Sir Philip de la Vache (c. 1348 – 1408) was an English courtier. He was the son of Sir Richard de la Vache, a well-to-do Buckinghamshire landowner who had acquired estates in Chalfont St Giles and Aston Clinton. In 1390 Philip married in Chudleigh, Devon Elizabeth Clifford, daughter of Sir Lewis Clifford KG. They had one daughter, Blanche, who went on to marry Richard Grey, 6th Baron Grey de Wilton.

He fought in the French wars and was made Knight of the Chamber in 1378. He was keeper of the royal park at Chiltern Langley and was a knight of the shire in the Parliament of 1387. On 15 May 1388 he was appointed captain of the castle of Calais and in 1390 he negotiated a truce with king of France, count of Flanders and the cities of Ghent, Bruges and Ypres. Sir Philip served in Calais until 1393, when he was transferred to Guines. During the Parliament of 1397 he was one of the pledges for the prosecution of Thomas, duke of Gloucester. He was elected Knight of the Garter in 1399, the last in the reign of Richard II.

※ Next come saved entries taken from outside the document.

Lemma set_obj_same this o w : objects w !! this = Some o → set_obj this o w = w.
Proof. intros H. destruct w. unfold set_obj. simpl in *. by rewrite insert_id. Qed.

Lemma swap_run other this w ot oo :
  objects w !! this = Some ot → objects w !! other = Some oo →
  swap other this w = Returns tt (set_obj other ot (set_obj this oo w)).
Proof.
  intros Ht Ho. unfold swap, swap_field.
  destruct (decide (this = other)) as [->|Hne].
  - assert (ot = oo) as -> by congruence. field_steps. by destruct oo.
  - field_steps. f_equal. apply world_eq; [|done..]. simpl.
    apply map_eq. intros a. rewrite !lookup_insert.
    repeat case_decide; simplify_eq; by destruct ot, oo.
Qed.

(** X3.  [swap] always returns: each buffer ends with the three fields of
    the other, no other object, no cell of the heap and no decision of the
    allocator is touched, and swapping again gives back the world as it
    was.  Swapping a buffer with itself changes nothing. *)
Theorem swap_exchanges other this w ot oo :
  objects w !! this = Some ot → objects w !! other = Some oo →
  ∃ w', swap other this w = Returns tt w' ∧
        objects w' !! this = Some oo ∧
        objects w' !! other = Some ot ∧
        (∀ a, a ≠ this → a ≠ other → objects w' !! a = objects w !! a) ∧
        heap w' = heap w ∧ allocator w' = allocator w ∧
        swap other this w' = Returns tt w ∧
        (this = other → w' = w).
Proof.
  intros Ht Ho. eexists. split; [by apply swap_run|].
  destruct (decide (this = other)) as [->|Hne].
  - assert (ot = oo) as -> by congruence.
    rewrite set_obj_set_obj, (set_obj_same _ _ _ Ho).
    split_and!; try done. by rewrite (swap_run _ _ _ _ _ Ho Ho),
      set_obj_set_obj, (set_obj_same _ _ _ Ho).
  - split_and!; try done.
    + rewrite lookup_set_obj_ne by done. apply lookup_set_obj_eq.
    + apply lookup_set_obj_eq.
    + intros a Hat Hao. by rewrite !lookup_set_obj_ne.
    + erewrite swap_run;
        [|rewrite lookup_set_obj_ne by done; apply lookup_set_obj_eq
         |apply lookup_set_obj_eq].
      f_equal. apply world_eq; [|done..]. simpl.
      apply map_eq. intros a. rewrite !lookup_insert.
      repeat case_decide; by simplify_eq.
Qed.

(** ** copy and assignment *)

Lemma length_resize_cells (k : nat) (cs : list (option T)) :
  length (resize_cells k cs) = k.
Proof. unfold resize_cells. rewrite length_app, length_take, length_replicate. lia. Qed.

(** What a call of [allocate] that returns has done, on a buffer that was
    allocated or not: the buffer owns a block [b'] of the size asked for,
    and every other block that is live afterwards is as it was. *)
Lemma allocate_inv n this w w1 o :
  objects w !! this = Some o → allocate sizeof_T n this w = Returns tt w1 →
  n ≠ 0 ∧
  ∃ b' cs',
    objects w1 = <[this := mkSafePointer (Ptr b' 0) true n]> (objects w) ∧
    heap w1 !! b' = Some cs' ∧
    length cs' = cells_of_bytes sizeof_T (to_size_t (n * sizeof_T)) ∧
    ∀ b'' x, b'' ≠ b' → heap w1 !! b'' = Some x → heap w !! b'' = Some x.
Proof.
  intros Ho H. destruct (decide (n = 0)) as [->|Hn]; [by rewrite allocate_zero in H|].
  split; [done|]. destruct (allocated_ o) eqn:Ha.
  - rewrite (allocate_owned _ _ _ _ Ho Ha Hn), (reallocate_owned _ _ _ _ Ho Ha Hn) in H.
    destruct (realloc _ _ _ _) as [q w2| |] eqn:Hr; [|done..].
    destruct q as [|bq oq]; [done|]. simpl in H. injection H as <-.
    destruct (realloc_defined _ _ _ _ _ Hr) as [Hp|(b & cs & Hp & Hb)];
      rewrite Hp in Hr;
      [|assert (to_size_t (n * sizeof_T) ≠ 0) as Hbytes
          by (intros E; by rewrite E, (realloc_zero _ _ _ Hb) in Hr)].
    + simpl in Hr.
      destruct (malloc_cases (to_size_t (n * sizeof_T)) w) as [E|(b & _ & Hb & E)];
        rewrite E in Hr; simplify_eq.
      eexists _, _. simpl. rewrite objects_decided, heap_decided.
      split_and!; [done | apply lookup_insert_eq | apply length_replicate |].
      intros b'' x Hne. by rewrite lookup_insert_ne.
    + destruct (realloc_cases _ _ _ _ Hb Hbytes) as [E|[E|(b' & Hbb & Hb' & E)]];
        rewrite E in Hr; simplify_eq;
        eexists _, _; simpl; rewrite ?objects_decided, ?heap_decided;
        (split_and!;
         [done | apply lookup_insert_eq | apply length_resize_cells |]).
      * intros b'' x Hne. by rewrite lookup_insert_ne.
      * intros b'' x Hne. rewrite lookup_insert_ne by done.
        rewrite lookup_delete. by case_decide.
  - rewrite (allocate_fresh _ _ _ _ Ho Ha Hn) in H.
    destruct (malloc_cases (to_size_t (n * sizeof_T)) w) as [E|(b & _ & Hb & E)];
      rewrite E in H; [done|].
    simpl in H. injection H as <-.
    eexists _, _. simpl. rewrite objects_decided, heap_decided.
    split_and!; [done | apply lookup_insert_eq | apply length_replicate |].
    intros b'' x Hne. by rewrite lookup_insert_ne.
Qed.

(** The copy that ends [copy] and [operator=], once [allocate] has given
    the destination its block [b']: the source points into another live
    block, its first [n] cells are now those of [b'], and no cell outside
    [b'] has changed. *)
Lemma copy_elements_inv other n this w1 w' oo b' cs' :
  0 < sizeof_T → n ≠ 0 →
  objects w1 !! other = Some oo →
  objects w1 !! this = Some (mkSafePointer (Ptr b' 0) true n) →
  heap w1 !! b' = Some cs' →
  length cs' = cells_of_bytes sizeof_T (to_size_t (n * sizeof_T)) →
  (op ← get_ptr other;
   oe ← ptr_add op n;
   p ← get_ptr this;
   std_copy op oe p) w1 = Returns tt w' →
  ∃ b off,
    ptr_ oo = Ptr b off ∧ b ≠ b' ∧ 0 < n ∧ objects w' = objects w1 ∧
    (∀ i, 0 ≤ i < n →
       is_Some (cell_at (heap w1) (Ptr b (off + i))) ∧
       cell_at (heap w') (Ptr b' i) = cell_at (heap w1) (Ptr b (off + i))) ∧
    (∀ b'' x, b'' ≠ b' →
       cell_at (heap w') (Ptr b'' x) = cell_at (heap w1) (Ptr b'' x)).
Proof.
  intros Hs Hn Hoo Hthis Hb' Hlen. field_steps.
  intros H. apply bind_inv_Returns in H as (e & w2 & [-> Hadd]%ptr_add_inv & H).
  destruct Hadd as [(_ & ? & _)|(b & off & cs1 & Hp & Hb & Hbound & ->)]; [done|].
  revert H. field_steps.
  intros (n' & Hn' & Hn0 & Hspan & Hobj & _ & Hcells & Hfr)%std_copy_inv.
  rewrite Hp in Hn', Hspan, Hcells. simpl in Hn'.
  rewrite decide_True in Hn' by done. injection Hn' as <-.
  replace (off + n - off) with n in * by lia.
  assert (b ≠ b') as Hbb.
  { intros ->. rewrite Hb' in Hb. injection Hb as <-.
    pose proof (cells_of_bytes_le n Hs Hn0) as Hle.
    destruct (Hcells 0 ltac:(lia)) as [[c Hc] _].
    simpl in Hc. rewrite Hb' in Hc. case_decide; [|done].
    simpl in Hspan. apply bool_decide_eq_false in Hspan. apply Hspan. lia. }
  exists b, off. split_and!; [done | done | lia | done | |].
  - intros i Hi. destruct (Hcells i Hi) as [Hsome Heq]. cbn [ptr_plus] in *.
    by replace (0 + i) with i in Heq by lia.
  - intros b'' x Hne. apply Hfr. intros i _. simpl. congruence.
Qed.

(** X4.  [copy(other, n)] between two distinct buffers: when [other] is not
    marked allocated it throws the not-allocated error and changes
    nothing; when it returns, the destination is allocated with
    [size() == n], owns a region other than the source's ([compare] is
    false), and its first [n] elements are the first [n] elements of
    [other], which is left as it was. *)
Theorem copy_contract other n this w o oo :
  0 < sizeof_T → this ≠ other →
  objects w !! this = Some o → objects w !! other = Some oo →
  (allocated_ oo = false →
   ∃ e, copy sizeof_T other n this w = Throws e w ∧ kind_of e = NotAllocated) ∧
  (∀ w', copy sizeof_T other n this w = Returns tt w' →
     ∃ o', objects w' !! this = Some o' ∧
           allocated_ o' = true ∧ size_ o' = n ∧
           objects w' !! other = Some oo ∧
           compare other this w' = Returns false w' ∧
           ∀ i, 0 ≤ i < n →
             is_Some (elem w oo i) ∧
             elem w' o' i = elem w oo i ∧
             elem w' oo i = elem w oo i).
Proof.
  intros Hs Hne Ho Hoo. unfold copy, is_allocated. field_steps. split.
  - intros ->. exists (runtime_error "Cannot copy from an unallocated SafePointer").
    by split.
  - intros w'. destruct (allocated_ oo); [|done]. cbn [negb].
    intros H. apply bind_inv_Returns in H as ([] & w1 & Hal & H).
    destruct (allocate_inv _ _ _ _ _ Ho Hal) as (Hn & b' & cs' & Hobj1 & Hb' & Hlen & Hold).
    assert (objects w1 !! other = Some oo) as Hoo1
      by (by rewrite Hobj1, lookup_insert_ne).
    assert (objects w1 !! this = Some (mkSafePointer (Ptr b' 0) true n)) as Ht1
      by (by rewrite Hobj1, lookup_insert_eq).
    destruct (copy_elements_inv _ _ _ _ _ _ _ _ Hs Hn Hoo1 Ht1 Hb' Hlen H)
      as (b & off & Hp & Hbb & Hn0 & Hobj & Hcells & Hfr).
    eexists. split_and!; [by rewrite Hobj | done | done | by rewrite Hobj | |].
    + unfold compare. rewrite <- Hobj in Hoo1, Ht1. field_steps. rewrite Hp. simpl.
      rewrite bool_decide_eq_false_2; [done | congruence].
    + intros i Hi. destruct (Hcells i Hi) as [[c Hc] Heq].
      assert (cell_at (heap w) (Ptr b (off + i)) = Some c) as Hc0.
      { revert Hc. unfold cell_at. destruct (heap w1 !! b) as [cs|] eqn:Hb; [|done].
        by rewrite (Hold _ _ Hbb Hb). }
      unfold elem. rewrite Hp. cbn [ptr_ ptr_plus].
      replace (0 + i) with i by lia.
      rewrite Hc0. split_and!; [done | congruence |].
      rewrite Hfr by done. done.
Qed.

He is generally supposed to have been the Vache referred to in Chaucer's poem Truth which says " Therfore, thou Vache, leve thine olde wrechednesse; Unto the world leve now to be thral.". It supposedly refers to a period between 1386 and 1389 when Vache was out of favour at court and had temporarily lost his positions there. His father-in-law, Sir Lewis Clifford, was a close friend of Chaucer's and Chaucer knew Sir Philip well. A country gentleman with a reputation for lavish hospitality, he may also have been the model for the Franklin in the General Prologue to "The Canterbury Tales". However, the reference to Vache in Chaucer's poem may also be a pun on his own name. The phrase Vache, leve! in the first line of the Envoy corresponds to medieval French Vache, reïs!, 'cow, leave!'. The French phase reïs, Vache!, (REISVACHE), when reversed, becomes CHAVSIER, the French form of the poet's name (this is a so-called palindrome). In the First Book of Kings in the Old Testament, the cows on their way to Beth Shemesh are likened to holy men, or monks on their way to the Heavenly Jerusalem. Chaucer may have regarded this interpretation of his name as a summons to give up his sinful life and to join the monks of Westminster Abbey.

==Bibliography==
- George Frederick Beltz, Memorials of the most noble Order of the Garter (1841)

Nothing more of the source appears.